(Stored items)
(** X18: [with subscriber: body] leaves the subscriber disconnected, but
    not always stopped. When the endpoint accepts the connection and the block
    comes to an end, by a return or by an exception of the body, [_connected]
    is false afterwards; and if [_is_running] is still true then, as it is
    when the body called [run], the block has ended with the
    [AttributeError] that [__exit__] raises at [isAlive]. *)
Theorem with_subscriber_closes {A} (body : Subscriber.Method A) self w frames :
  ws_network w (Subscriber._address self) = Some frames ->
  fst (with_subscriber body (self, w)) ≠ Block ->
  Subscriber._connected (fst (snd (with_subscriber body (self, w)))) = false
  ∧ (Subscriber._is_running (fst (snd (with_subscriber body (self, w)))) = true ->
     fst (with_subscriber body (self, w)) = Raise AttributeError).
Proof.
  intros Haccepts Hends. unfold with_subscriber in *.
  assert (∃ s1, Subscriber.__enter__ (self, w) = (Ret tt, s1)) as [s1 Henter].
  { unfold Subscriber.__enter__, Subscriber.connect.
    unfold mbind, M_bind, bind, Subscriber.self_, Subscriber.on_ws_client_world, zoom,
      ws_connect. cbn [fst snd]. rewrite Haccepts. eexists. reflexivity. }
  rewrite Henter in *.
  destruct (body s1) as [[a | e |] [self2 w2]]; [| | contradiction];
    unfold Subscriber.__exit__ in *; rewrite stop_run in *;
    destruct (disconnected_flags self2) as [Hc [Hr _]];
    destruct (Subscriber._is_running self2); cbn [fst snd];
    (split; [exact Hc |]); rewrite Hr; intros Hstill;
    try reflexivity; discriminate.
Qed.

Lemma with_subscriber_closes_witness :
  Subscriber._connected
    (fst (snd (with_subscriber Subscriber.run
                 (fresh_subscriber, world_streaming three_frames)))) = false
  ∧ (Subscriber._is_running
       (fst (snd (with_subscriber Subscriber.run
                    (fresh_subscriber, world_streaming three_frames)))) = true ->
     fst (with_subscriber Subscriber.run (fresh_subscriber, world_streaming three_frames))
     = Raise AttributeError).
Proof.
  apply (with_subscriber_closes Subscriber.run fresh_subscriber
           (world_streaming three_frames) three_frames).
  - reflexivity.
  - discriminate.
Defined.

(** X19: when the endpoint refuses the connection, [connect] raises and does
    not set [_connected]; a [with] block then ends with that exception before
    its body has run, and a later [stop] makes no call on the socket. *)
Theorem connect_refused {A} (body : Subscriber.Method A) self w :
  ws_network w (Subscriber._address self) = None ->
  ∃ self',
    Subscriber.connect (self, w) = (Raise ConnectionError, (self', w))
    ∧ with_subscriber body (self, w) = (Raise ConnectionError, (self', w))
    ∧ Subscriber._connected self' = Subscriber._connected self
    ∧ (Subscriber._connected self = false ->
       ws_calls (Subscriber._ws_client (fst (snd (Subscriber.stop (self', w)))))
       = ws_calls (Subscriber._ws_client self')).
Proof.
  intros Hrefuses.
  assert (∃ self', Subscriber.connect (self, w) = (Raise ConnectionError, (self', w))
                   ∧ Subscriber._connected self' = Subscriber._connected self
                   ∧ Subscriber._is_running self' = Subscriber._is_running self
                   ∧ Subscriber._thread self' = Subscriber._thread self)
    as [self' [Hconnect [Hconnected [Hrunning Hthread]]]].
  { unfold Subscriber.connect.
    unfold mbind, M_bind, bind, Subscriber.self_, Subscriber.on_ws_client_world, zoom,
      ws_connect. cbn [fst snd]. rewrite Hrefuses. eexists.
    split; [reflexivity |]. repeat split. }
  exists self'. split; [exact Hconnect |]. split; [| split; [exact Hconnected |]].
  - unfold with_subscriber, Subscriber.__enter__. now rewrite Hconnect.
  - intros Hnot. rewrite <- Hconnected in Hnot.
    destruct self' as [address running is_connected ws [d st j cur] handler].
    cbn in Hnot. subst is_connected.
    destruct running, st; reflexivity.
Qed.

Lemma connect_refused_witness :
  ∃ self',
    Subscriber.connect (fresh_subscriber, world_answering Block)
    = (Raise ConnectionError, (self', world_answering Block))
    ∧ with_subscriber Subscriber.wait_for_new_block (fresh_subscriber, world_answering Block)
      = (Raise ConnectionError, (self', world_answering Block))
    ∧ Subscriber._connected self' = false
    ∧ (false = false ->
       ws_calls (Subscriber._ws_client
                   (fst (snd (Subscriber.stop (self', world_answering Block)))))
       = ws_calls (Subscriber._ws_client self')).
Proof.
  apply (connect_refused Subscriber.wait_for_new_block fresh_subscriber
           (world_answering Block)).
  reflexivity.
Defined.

=== Work to complete ===
All lines above between those holding "fst (with_subscriber body (self, w)) ≠" and "body (self, w) = (Raise ConnectionError, (self', w))", inclusive, must be set down unchanged, and no other line may be included.

=== Result of this exercise ===
  fst (with_subscriber body (self, w)) ≠ Block ->
  Subscriber._connected (fst (snd (with_subscriber body (self, w)))) = false
  ∧ (Subscriber._is_running (fst (snd (with_subscriber body (self, w)))) = true ->
     fst (with_subscriber body (self, w)) = Raise AttributeError).
Proof.
  intros Haccepts Hends. unfold with_subscriber in *.
  assert (∃ s1, Subscriber.__enter__ (self, w) = (Ret tt, s1)) as [s1 Henter].
  { unfold Subscriber.__enter__, Subscriber.connect.
    unfold mbind, M_bind, bind, Subscriber.self_, Subscriber.on_ws_client_world, zoom,
      ws_connect. cbn [fst snd]. rewrite Haccepts. eexists. reflexivity. }
  rewrite Henter in *.
  destruct (body s1) as [[a | e |] [self2 w2]]; [| | contradiction];
    unfold Subscriber.__exit__ in *; rewrite stop_run in *;
    destruct (disconnected_flags self2) as [Hc [Hr _]];
    destruct (Subscriber._is_running self2); cbn [fst snd];
    (split; [exact Hc |]); rewrite Hr; intros Hstill;
    try reflexivity; discriminate.
Qed.

Lemma with_subscriber_closes_witness :
  Subscriber._connected
    (fst (snd (with_subscriber Subscriber.run
                 (fresh_subscriber, world_streaming three_frames)))) = false
  ∧ (Subscriber._is_running
       (fst (snd (with_subscriber Subscriber.run
                    (fresh_subscriber, world_streaming three_frames)))) = true ->
     fst (with_subscriber Subscriber.run (fresh_subscriber, world_streaming three_frames))
     = Raise AttributeError).
Proof.
  apply (with_subscriber_closes Subscriber.run fresh_subscriber
           (world_streaming three_frames) three_frames).
  - reflexivity.
  - discriminate.
Defined.

(** X19: when the endpoint refuses the connection, [connect] raises and does
    not set [_connected]; a [with] block then ends with that exception before
    its body has run, and a later [stop] makes no call on the socket. *)
Theorem connect_refused {A} (body : Subscriber.Method A) self w :
  ws_network w (Subscriber._address self) = None ->
  ∃ self',
    Subscriber.connect (self, w) = (Raise ConnectionError, (self', w))
    ∧ with_subscriber body (self, w) = (Raise ConnectionError, (self', w))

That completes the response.